L’histoire du rock a toujours livré des groupes qui donnent et se donnent sans compter, comme si leur survie en dépendait, comme si c’était la dernière opportunité de libérer son âme dans un fracas de guitares et de rythmiques folles. Et où l’auditoire ressent cet état d’urgence permanent, l’énergie du dernier souffle capable de faire voler les vitres en éclats, de réveiller les ours en hibernation, et de soulever les montagnes avec une intensité démesurée. Telle est la marque de fabrique de Nazca Lines, combo de Seattle qui, depuis sa création en 2005, frappe fort et juste, et revient cette année avec « Hyperventilation », un nouvel opus binaire et lapidaire, prêt à secouer et décrasser vos oreilles encore ensablées de  l’été.
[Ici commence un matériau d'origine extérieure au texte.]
(* ===== verification/BtPage.v ===== *)
(** * Pages of a B-tree

    The page functions of src/btree.c: a page in memory ([MemPage]) with the
    image of the page, the sizes of cells, the allocation of space on a page with
    its list of free blocks, and the initialisation of pages. *)

From S2P Require Import Prelude Varint Buffer.
#[local] Open Scope Z_scope.
#[local] Open Scope c_scope.
#[local] Open Scope list_scope.

Definition SQLITE_OK : Z := 0.
Definition SQLITE_CORRUPT : Z := 11.

Definition PTF_INTKEY : Z := 0x01.
Definition PTF_ZERODATA : Z := 0x02.
Definition PTF_LEAFDATA : Z := 0x04.
Definition PTF_LEAF : Z := 0x08.

(** What pages share: of [BtShared]. *)
Record BtShared := MkShared {
  pageSize : Z;
  usableSize : Z;
  bt_maxLocal : Z;
  bt_minLocal : Z;
  bt_maxLeaf : Z;
  bt_minLeaf : Z;
  bt_max1bytePayload : Z;
  secureDelete : bool;
  autoVacuum : bool }.

(** The limits that [lockBtree] computes for a page size. *)
Definition lockBtree_limits (pageSize usableSize : Z) (secureDelete autoVacuum : bool) : outcome BtShared :=
  let maxLocal := u16 (u32 (u32 (u32 (usableSize - 12) * 64) / 255 - 23)) in
  let minLocal := u16 (u32 (u32 (u32 (usableSize - 12) * 32) / 255 - 23)) in
  let maxLeaf := u16 (u32 (usableSize - 35)) in
  let minLeaf := u16 (u32 (u32 (u32 (usableSize - 12) * 32) / 255 - 23)) in
  let max1bytePayload := if 127 <? maxLocal then 127 else u8 maxLocal in
  _ ← c_assert (maxLeaf + 23 <=? i32 (u32 (pageSize - 8)));
  Ret (MkShared pageSize usableSize maxLocal minLocal maxLeaf minLeaf max1bytePayload secureDelete autoVacuum).

(** [MX_CELL(pBt)] *)
Definition MX_CELL (bt : BtShared) : Z := (pageSize bt - 8) / 6.

(** The overflow cells are pairs of an index [aiOvfl] and the bytes at
    [apOvfl]; [nOverflow] is their number. *)
Record MemPage := MkPage {
  isInit : Z;
  intKey : Z;
  leaf : Z;
  hasData : Z;
  hdrOffset : Z;
  childPtrSize : Z;
  max1bytePayload : Z;
  maxLocal : Z;
  minLocal : Z;
  cellOffset : Z;
  nFree : Z;
  nCell : Z;
  maskPage : Z;
  apOvfl : list (Z * list Z);
  aData : list Z;
  pgno : Z }.

Definition nOverflow (p : MemPage) : Z := Z.of_nat (length (apOvfl p)).

Definition set_aData (d : list Z) (p : MemPage) : MemPage :=
  MkPage (isInit p) (intKey p) (leaf p) (hasData p) (hdrOffset p) (childPtrSize p) (max1bytePayload p) (maxLocal p) (minLocal p)
    (cellOffset p) (nFree p) (nCell p) (maskPage p) (apOvfl p) d (pgno p).
Definition set_nFree (n : Z) (p : MemPage) : MemPage :=
  MkPage (isInit p) (intKey p) (leaf p) (hasData p) (hdrOffset p) (childPtrSize p) (max1bytePayload p) (maxLocal p) (minLocal p)
    (cellOffset p) n (nCell p) (maskPage p) (apOvfl p) (aData p) (pgno p).
Definition set_nCell (n : Z) (p : MemPage) : MemPage :=
  MkPage (isInit p) (intKey p) (leaf p) (hasData p) (hdrOffset p) (childPtrSize p) (max1bytePayload p) (maxLocal p) (minLocal p)
    (cellOffset p) (nFree p) n (maskPage p) (apOvfl p) (aData p) (pgno p).
Definition set_apOvfl (o : list (Z * list Z)) (p : MemPage) : MemPage :=
  MkPage (isInit p) (intKey p) (leaf p) (hasData p) (hdrOffset p) (childPtrSize p) (max1bytePayload p) (maxLocal p) (minLocal p)
    (cellOffset p) (nFree p) (nCell p) (maskPage p) o (aData p) (pgno p).
Definition set_isInit (i : Z) (p : MemPage) : MemPage :=
  MkPage i (intKey p) (leaf p) (hasData p) (hdrOffset p) (childPtrSize p) (max1bytePayload p) (maxLocal p) (minLocal p)
    (cellOffset p) (nFree p) (nCell p) (maskPage p) (apOvfl p) (aData p) (pgno p).
Definition set_leaf (l c : Z) (p : MemPage) : MemPage :=
  MkPage (isInit p) (intKey p) l (hasData p) (hdrOffset p) c (max1bytePayload p) (maxLocal p) (minLocal p)
    (cellOffset p) (nFree p) (nCell p) (maskPage p) (apOvfl p) (aData p) (pgno p).
Definition set_kind (ik hd mx mn m1 : Z) (p : MemPage) : MemPage :=
  MkPage (isInit p) ik (leaf p) hd (hdrOffset p) (childPtrSize p) m1 mx mn
    (cellOffset p) (nFree p) (nCell p) (maskPage p) (apOvfl p) (aData p) (pgno p).
Definition set_place (off mask : Z) (p : MemPage) : MemPage :=
  MkPage (isInit p) (intKey p) (leaf p) (hasData p) (hdrOffset p) (childPtrSize p) (max1bytePayload p) (maxLocal p) (minLocal p)
    off (nFree p) (nCell p) mask (apOvfl p) (aData p) (pgno p).

(** Access to the image. *)
Definition rd8 (k : Z) : sm MemPage Z := sm_gets (λ p, byte_at (aData p) k).
Definition rd16 (k : Z) : sm MemPage Z := sm_gets (λ p, get2byte (aData p) k).
Definition wr (k : Z) (l : list Z) : sm MemPage () := λ p,
  match put_slice (aData p) k l with Ret d => Ret ((), set_aData d p) | Undef f => Undef f end.
Definition wr16 (k v : Z) : sm MemPage () := wr k (be16 v).

(** ** Cells *)

Record CellInfo := MkInfo {
  nKey : Z;
  nData : Z;
  nPayload : Z;
  nHeader : Z;
  nLocal : Z;
  iOverflow : Z;
  nSize : Z }.

Section Page.
Context (bt : BtShared).

Definition btreeParseCellPtr (p : MemPage) (pCell : list Z) : outcome CellInfo :=
  _ ← c_assert ((leaf p =? 0) || (leaf p =? 1));
  let n := childPtrSize p in
  _ ← c_assert (n =? 4 - 4 * leaf p);
  '(key, data, nPayload, n) ←
    (if negb (intKey p =? 0) then
       '(nPayload, n) ← (if negb (hasData p =? 0) then _ ← c_assert (n =? 0); getVarint32 pCell else Ret (0, n));
       q ← from_byte pCell n;
       '(key, k) ← sqlite3GetVarint q;
       Ret (i64 key, nPayload, nPayload, u16 (n + k))
     else
       q ← from_byte pCell n;
       '(nPayload, k) ← getVarint32 q;
       Ret (nPayload, 0, nPayload, u16 (n + k)));
  if nPayload <=? maxLocal p then
    let nSize := u16 (n + nPayload) in
    Ret (MkInfo key data nPayload n (u16 nPayload) 0 (if nSize <? 4 then 4 else nSize))
  else
    let surplus := i32 (u32 (minLocal p + u32 (nPayload - minLocal p) mod u32 (usableSize bt - 4))) in
    let nLocal := if surplus <=? maxLocal p then u16 surplus else u16 (minLocal p) in
    let iOverflow := u16 (nLocal + n) in
    Ret (MkInfo key data nPayload n nLocal iOverflow (u16 (iOverflow + 4))).

(** [while( ( *pIter++)&0x80 && pIter<pEnd );] with [fuel] bytes before [pEnd]: the bytes passed. *)
Fixpoint skip_key (fuel : nat) (q : list Z) : outcome Z :=
  match fuel with
  | O => Ret 0
  | S fuel' =>
      b ← byte_at q 0;
      if no_flag b then Ret 1 else k ← skip_key fuel' (tail q); Ret (1 + k)
  end.

Definition cellSizePtr (p : MemPage) (pCell : list Z) : outcome Z :=
  pIter ← from_byte pCell (childPtrSize p);
  '(nSize, n) ←
    (if negb (intKey p =? 0) then
       '(nSize, n) ← (if negb (hasData p =? 0) then getVarint32 pIter else Ret (0, 0));
       q ← from_byte pIter n;
       k ← skip_key 9 q;
       Ret (nSize, n + k)
     else getVarint32 pIter);
  let nSize :=
    if maxLocal p <? nSize then
      let nSize := u32 (minLocal p + u32 (nSize - minLocal p) mod u32 (usableSize bt - 4)) in
      u32 ((if maxLocal p <? nSize then minLocal p else nSize) + 4)
    else nSize in
  let nSize := u32 (nSize + u32 (childPtrSize p + n)) in
  Ret (u16 (if nSize <? 4 then 4 else nSize)).

(** [findCell(P,I)]: the offset of a cell. *)
Definition findCell (i : Z) : sm MemPage Z :=
  p ← sm_get id;
  v ← rd16 (cellOffset p + 2 * i);
  mret (maskPage p .& v).

(** ** Space on a page *)

(** The loop of [defragmentPage] with [left] cells left: the result code and
    [cbrk]. *)
Fixpoint defrag_loop (left : nat) (temp : list Z) (i iCellFirst iCellLast cbrk : Z) : sm MemPage (Z * Z) :=
  match left with
  | O => mret (SQLITE_OK, cbrk)
  | S left' =>
      pAddr ← sm_get (λ p, cellOffset p + i * 2);
      pc ← rd16 pAddr;
      if (pc <? iCellFirst) || (iCellLast <? pc) then mret (SQLITE_CORRUPT, cbrk) else
      size ← sm_gets (λ p, q ← from_byte temp pc; cellSizePtr p q);
      let cbrk := cbrk - size in
      if (cbrk <? iCellFirst) || (usableSize bt <? pc + size) then mret (SQLITE_CORRUPT, cbrk) else
      _ ← sm_lift (c_assert ((cbrk + size <=? usableSize bt) && (iCellFirst <=? cbrk)));
      body ← sm_lift (get_slice temp pc size);
      _ ← wr cbrk body;
      _ ← wr16 pAddr cbrk;
      defrag_loop left' temp (i + 1) iCellFirst iCellLast cbrk
  end.

(** [temp] is what the temporary buffer of the pager holds before the call. *)
Definition defragmentPage (temp : list Z) : sm MemPage Z :=
  _ ← sm_gets (λ p, c_assert (nOverflow p =? 0));
  hdr ← sm_get hdrOffset;
  cellOffset ← sm_get cellOffset;
  nCell ← sm_get nCell;
  n ← rd16 (hdr + 3);
  _ ← sm_lift (c_assert (nCell =? n));
  cbrk ← rd16 (hdr + 5);
  temp ← sm_gets (λ p, body ← get_slice (aData p) cbrk (usableSize bt - cbrk); put_slice temp cbrk body);
  let iCellFirst := cellOffset + 2 * nCell in
  let iCellLast := usableSize bt - 4 in
  '(rc, cbrk) ← defrag_loop (Z.to_nat nCell) temp 0 iCellFirst iCellLast (usableSize bt);
  if negb (rc =? SQLITE_OK) then mret rc else
  _ ← sm_lift (c_assert (iCellFirst <=? cbrk));
  _ ← wr16 (hdr + 5) cbrk;
  _ ← wr (hdr + 1) [0];
  _ ← wr (hdr + 2) [0];
  _ ← wr (hdr + 7) [0];
  _ ← wr iCellFirst (replicate (Z.to_nat (cbrk - iCellFirst)) 0);
  nFree ← sm_get nFree;
  if negb (cbrk - iCellFirst =? nFree) then mret SQLITE_CORRUPT else mret SQLITE_OK.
Tous les ingrédients d’un bon album post hardcore sont ici réunis en douze titres: grands coups de larsens, rythmiques tendues, guitares aiguisées et voix tranchantes. Le tout appuyé par une production impeccable décuplant l’intensité du combo. Et même si l’ombre de leurs ainés transpire parfois dans ce nouvel effort – on pense volontiers à Fugazi, Haram, Strikeforce Diablo et autres At The Drive In – jamais Nazca Lines ne tombe dans la pâle copie, mais hérite bien avec brio des influences passées, et lâche un énorme parpaing de sa marque de fabrique bien ancrée dans la modernité.
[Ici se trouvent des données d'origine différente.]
(** ** Inserting a cell *)

Lemma body_run p idx c iChild : image bt (aData p) → 0 ≤ idx → idx + Z.of_nat (length c) ≤ usableSize bt → bytes_ok c → (iChild ≠ 0 → (4 ≤ length c)%nat) →
  ∃ d, (body ← sm_lift (get_slice c (if iChild =? 0 then 0 else 4) (Z.of_nat (length c) - (if iChild =? 0 then 0 else 4)));
        _ ← wr (idx + (if iChild =? 0 then 0 else 4)) body;
        if iChild =? 0 then mret () else wr idx (sqlite3Put4byte iChild)) p = Ret ((), set_aData d p) ∧ image bt d ∧
    slice d idx (Z.of_nat (length c)) = with_child iChild c ∧ ∀ k, 0 ≤ k → k < idx ∨ idx + Z.of_nat (length c) ≤ k → at8 d k = at8 (aData p) k.
Proof using Hlim.
  intros Hi H0 Hle Hb H4. pose proof (page_max bt bt_good) as Hpm. destruct (Hi) as [_ Hlen]. unfold with_child. destruct (Z.eqb_spec iChild 0) as [->|Hne].
  - rewrite Z.add_0_r, Z.sub_0_r. assert (slice c 0 (Z.of_nat (length c)) = c) as Hs by (unfold slice; rewrite Nat2Z.id, drop_0, take_ge; done).
    exists (splice (aData p) idx c). split; [|split; [by apply (image_splice bt bt_good)|split; [apply slice_splice; lia|intros; apply splice_out; lia]]].
    erewrite sm_bind_run by (unfold sm_lift, sm_gets; rewrite get_slice_ok by lia; rewrite Hs; done). by erewrite sm_bind_run by (apply (wr_run bt bt_good); [done|lia|lia]).
  - specialize (H4 Hne). assert (slice c 4 (Z.of_nat (length c) - 4) = drop 4 c) as Hs by (unfold slice; rewrite take_ge by (rewrite length_drop; lia); done).
    assert (length (drop 4 c) = (length c - 4)%nat) as Hld by apply length_drop.
    set (d1 := splice (aData p) (idx + 4) (drop 4 c)). assert (image bt d1) as Hi1 by (apply (image_splice bt bt_good); [done|by apply Forall_drop|lia|lia]).
    set (d2 := splice d1 idx (sqlite3Put4byte iChild)). assert (bytes_ok (sqlite3Put4byte iChild)) as Hp4 by (unfold sqlite3Put4byte; repeat constructor; apply uw_range; lia).
    assert (image bt d2) as Hi2 by (apply (image_splice bt bt_good); [done|done|lia|cbn; lia]). destruct (Hi1) as [_ Hl1], (Hi2) as [_ Hl2].
    exists d2. split; [|split; [done|split]].
    + erewrite sm_bind_run by (unfold sm_lift, sm_gets; rewrite get_slice_ok by lia; rewrite Hs; done). erewrite sm_bind_run by (apply (wr_run bt bt_good); [done|lia|lia]).
      rewrite (wr_run bt bt_good) by (done || lia || (cbn; lia)). done.
    + assert (length (sqlite3Put4byte iChild ++ drop 4 c) = length c) as Hlc by (rewrite length_app, Hld; cbn; lia).
      etransitivity; [|apply (slice_splice (aData p) idx (sqlite3Put4byte iChild ++ drop 4 c)); lia]. rewrite Hlc.
      apply slice_ext; try lia; [rewrite splice_length by lia; lia|]. intros k Hk. unfold d2. rewrite (splice_in (aData p)) by lia.
      destruct (Z.lt_ge_cases k 4) as [Hk4|Hk4].
      * rewrite splice_in by (cbn; lia). unfold at8. rewrite lookup_app_l by (cbn; lia). done.
      * rewrite splice_out by (cbn; lia). unfold d1. rewrite splice_in by lia. unfold at8. rewrite lookup_app_r by (cbn; lia). do 2 f_equal.
        change (length (sqlite3Put4byte iChild)) with 4%nat. lia.
    + intros k Hk Hor. unfold d2. rewrite splice_out by (cbn; lia). apply splice_out; lia.
Qed.

(** The pointers are moved up and the new one is written. *)
Definition insert_ptr (off n i idx : Z) (d : list Z) : list Z :=
  splice (splice d (off + 2 * i + 2) (slice d (off + 2 * i) (2 * (n - i)))) (off + 2 * i) (be16 idx).

Lemma insert_ptr_ok off n i idx d : image bt d → 0 ≤ off → 0 ≤ i ≤ n → off + 2 * n + 2 ≤ usableSize bt → 0 ≤ idx < 65536 →
  let d' := insert_ptr off n i idx d in
  image bt d' ∧ (∀ k, 0 ≤ k → k < off + 2 * i ∨ off + 2 * n + 2 ≤ k → at8 d' k = at8 d k) ∧ at16 d' (off + 2 * i) = idx ∧
  (∀ j, i ≤ j < n → at16 d' (off + 2 * (j + 1)) = at16 d (off + 2 * j)).
Proof using Hlim.
  intros Hi H0 Hin Hus Hidx d'. pose proof (page_max bt bt_good) as Hpm. destruct (Hi) as [Hb Hl].
  assert (Z.of_nat (length (slice d (off + 2 * i) (2 * (n - i)))) = 2 * (n - i)) as Hsl by (rewrite slice_length; lia).
  set (d1 := splice d (off + 2 * i + 2) (slice d (off + 2 * i) (2 * (n - i)))) in *.
  assert (image bt d1) as Hi1 by (apply (image_splice bt bt_good); [done|by apply slice_bytes|lia|lia]). destruct (Hi1) as [_ Hl1].
  split; [apply (image_splice bt bt_good); [done|apply be16_bytes|lia|cbn; lia]|]. split; [|split].
  - intros k Hk Hor. change d' with (splice d1 (off + 2 * i) (be16 idx)). rewrite splice_out by (cbn; lia). apply splice_out; lia.
  - apply (splice16_in d1); lia.
  - intros j Hj. change d' with (splice d1 (off + 2 * i) (be16 idx)). rewrite splice16_out by (cbn; lia). unfold d1, at16. rewrite !splice_in by lia. rewrite !slice_at8 by lia.
    f_equal; [f_equal|]; f_equal; lia.
Qed.

Lemma insert_layout p cells fs top frag idx c i d : layout_with bt [(idx, Z.of_nat (length c))] p cells fs top frag →
  cellOffset p + 2 * Z.of_nat (length cells) + 2 ≤ top → (i ≤ length cells)%nat → cellSizePtr bt p c = Ret (Z.of_nat (length c)) → image bt d →
  slice d idx (Z.of_nat (length c)) = c → at16 d (hdrOffset p + 3) = Z.of_nat (S (length cells)) →
  (∀ j, (j < i)%nat → at16 d (cellOffset p + 2 * Z.of_nat j) = at16 (aData p) (cellOffset p + 2 * Z.of_nat j)) →
  at16 d (cellOffset p + 2 * Z.of_nat i) = idx →
  (∀ j, (i ≤ j < length cells)%nat → at16 d (cellOffset p + 2 * Z.of_nat (S j)) = at16 (aData p) (cellOffset p + 2 * Z.of_nat j)) →
  (∀ k, 0 ≤ k → k ≠ hdrOffset p + 3 → k ≠ hdrOffset p + 4 → k < cellOffset p ∨ cellOffset p + 2 * Z.of_nat (length cells) + 2 ≤ k →
     k < idx ∨ idx + Z.of_nat (length c) ≤ k → at8 d k = at8 (aData p) k) →
  layout bt (set_aData d (set_nFree (nFree p - (2 + Z.of_nat (length c))) (set_nCell (Z.of_nat (S (length cells))) p))) (insert_at i (idx, c) cells) fs top frag.
Proof using Hlim.
  intros Hl Hgap Hi Hsz Him Hbody Hcnt Hlow Hnew Hup Hfr. pose proof (page_max bt bt_good) as Hpm. destruct (layout_fields bt Hl) as (F1 & F2 & F3 & F4 & F5 & F6).
  pose proof Hl as [Him0 Hst Hov Hnc Hc0 Hcell Hroom Hg0 Hfree]. pose proof Hroom as [Ht Hf Hc Ha Hw Hfs Hsep Hsum Hlo Hfew].
  cbn [app] in Ha, Hw, Hsep. inversion Hw as [|? ? (W1 & W2 & W3) Hw2]; subst x l. inversion Hsep as [|? ? Hs1 Hs2]; subst x l. cbn [fst snd app size_of] in *.
  assert (insert_at i (region (idx, c)) (region <$> cells) = region <$> insert_at i (idx, c) cells) as Hreg.
  { unfold insert_at. by rewrite fmap_app, fmap_cons, fmap_take, fmap_drop. }
  assert ((idx, Z.of_nat (length c)) :: (region <$> cells) ≡ₚ region <$> insert_at i (idx, c) cells) as Hperm by (rewrite <- Hreg; symmetry; apply insert_at_perm).
  assert (∀ o c' j, cells !! j = Some (o, c') → at16 (aData p) (cellOffset p + 2 * Z.of_nat j) = o ∧ slice d o (Z.of_nat (length c')) = c' ∧
    cellSizePtr bt p c' = Ret (Z.of_nat (length c'))) as Hold.
  { intros o c' j Hj. destruct (Hcell j o c' Hj) as (C1 & C2 & C3). destruct (layout_cell bt Hl Hj) as ((C4 & C5 & C6) & _ & C7). split; [done|]. split; [|done].
    inversion C7 as [|? ? [C8|C8] _]; subst; cbn in C8; (rewrite <- C2 at 2; apply slice_ext; try lia; [destruct Him0; lia|destruct Him; lia|intros k Hk; apply Hfr; lia]). }
  split; cbn [aData set_aData apOvfl nCell hdrOffset cellOffset nFree set_nFree set_nCell]; try done.
  - by destruct Hst as [[] ? ? ?]; split.
  - by rewrite length_insert_at.
  - by rewrite length_insert_at.
  - intros j o c' Hj. rewrite lookup_insert_at in Hj by done. destruct (decide (j < i)%nat); [|destruct (decide (j = i)) as [->|Hne]].
    + destruct (Hold o c' j Hj) as (O1 & O2 & O3). split; [by rewrite Hlow|done].
    + simplify_eq. done.
    + destruct j as [|j]; [lia|]. cbn in Hj. destruct (Hold o c' j Hj) as (O1 & O2 & O3). split; [|done]. apply lookup_lt_Some in Hj. rewrite Hup by lia. done.
  - split; try done; cbn [app].
    + rewrite <- Ht. f_equal. apply at16_same; apply Hfr; lia.
    + rewrite <- Hf. apply Hfr; lia.
    + eapply chain_frame; [exact Hc|apply at16_same; apply Hfr; lia|]. intros o n Hin. destruct (ascending_in 4 _ _ _ _ _ ltac:(lia) Hfs Hin).
      pose proof (proj1 (list.Forall_forall _ _) Hs1 _ Hin) as [D|D]; cbn in D; split; apply at16_same; apply Hfr; lia.
    + by eapply apart_perm.
    + by rewrite <- Hperm.
    + by rewrite <- Hperm.
    + by rewrite <- (size_of_perm _ _ Hperm).
  - rewrite length_insert_at. lia.
  - rewrite length_insert_at. cbn [size_of]. lia.
Qed.

(** A group of operations whose run is known. *)
Lemma bind3_run {S A B C D} (m1 : sm S A) (m2 : A → sm S B) (m3 : sm S C) (k : sm S D) s u s' :
  (a ← m1; _ ← m2 a; m3) s = Ret (u, s') → (a ← m1; _ ← m2 a; _ ← m3; k) s = k s'.
Proof.
  unfold mbind, sm_bind. destruct (m1 s) as [[a s1]|]; [|done]. destruct (m2 a s1) as [[b s2]|]; [|done]. destruct (m3 s2) as [[x s3]|]; [|done].
  intros E. by injection E as -> ->.
Qed.

Lemma with_child_length iChild c : (iChild ≠ 0 → (4 ≤ length c)%nat) → length (with_child iChild c) = length c.
Proof. intros H. unfold with_child. destruct (Z.eqb_spec iChild 0); [done|]. rewrite length_app, length_drop. cbn. specialize (H n). lia. Qed.

Lemma with_child_size p iChild c : kind_ok bt p → (iChild ≠ 0 → leaf p = 0 ∧ (4 ≤ length c)%nat) → cellSizePtr bt p (with_child iChild c) = cellSizePtr bt p c.
Proof.
  intros Hk H. pose proof (with_child_length iChild c) as Hl. unfold with_child in *. destruct (Z.eqb_spec iChild 0) as [|Hne]; [done|]. destruct (H Hne) as [Hleaf H4].
  unfold cellSizePtr. pose proof (k_child _ _ Hk) as Hch. rewrite Hleaf in Hch. rewrite Hch. rewrite !from_byte_ok by (rewrite ?Hl; lia). cbn [mbind outcome_bind].
  change (Z.to_nat (4 - 4 * 0)) with 4%nat. change (drop 4 (sqlite3Put4byte iChild ++ drop 4 c)) with (drop 0 (drop 4 c)). by rewrite drop_0.
Qed.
Avec le contenu de « Hyperventilation », pas de fioritures ou d’arrangements flatteurs. Ici le rock est brut, vivant, varié, ravageur, et a fond d’amplis. La preuve en est faite dès « This Little Island », premier titre ravageur et puissant, furieux et contrasté. Le reste de l’album n’est qu’une continuité de bombes du même genre: « Bones and Boxes » et sa rythmique entrainante, « Swedish Kiss » et « Golden Sunsets » louchant vers un côté plus punk old school, « From The Bottom Of A… » plus dansant, ou encore « Spike Them All » et « Four Foxes » aux passages mid-tempo, et le plus aérien « New Volume » pour conclure.

Que l’on ne s’y trompe pas: Nazca Lines n’est pas une opération séduction pour rockers en manque de sensations fortes, mais bel et bien un combo en pleine possession de ses moyens qui, tout au long de « Hyperventilation », délivre sans retenue une dizaine de compositions marquées par une opiniâtreté remarquable, et une maîtrise impeccable.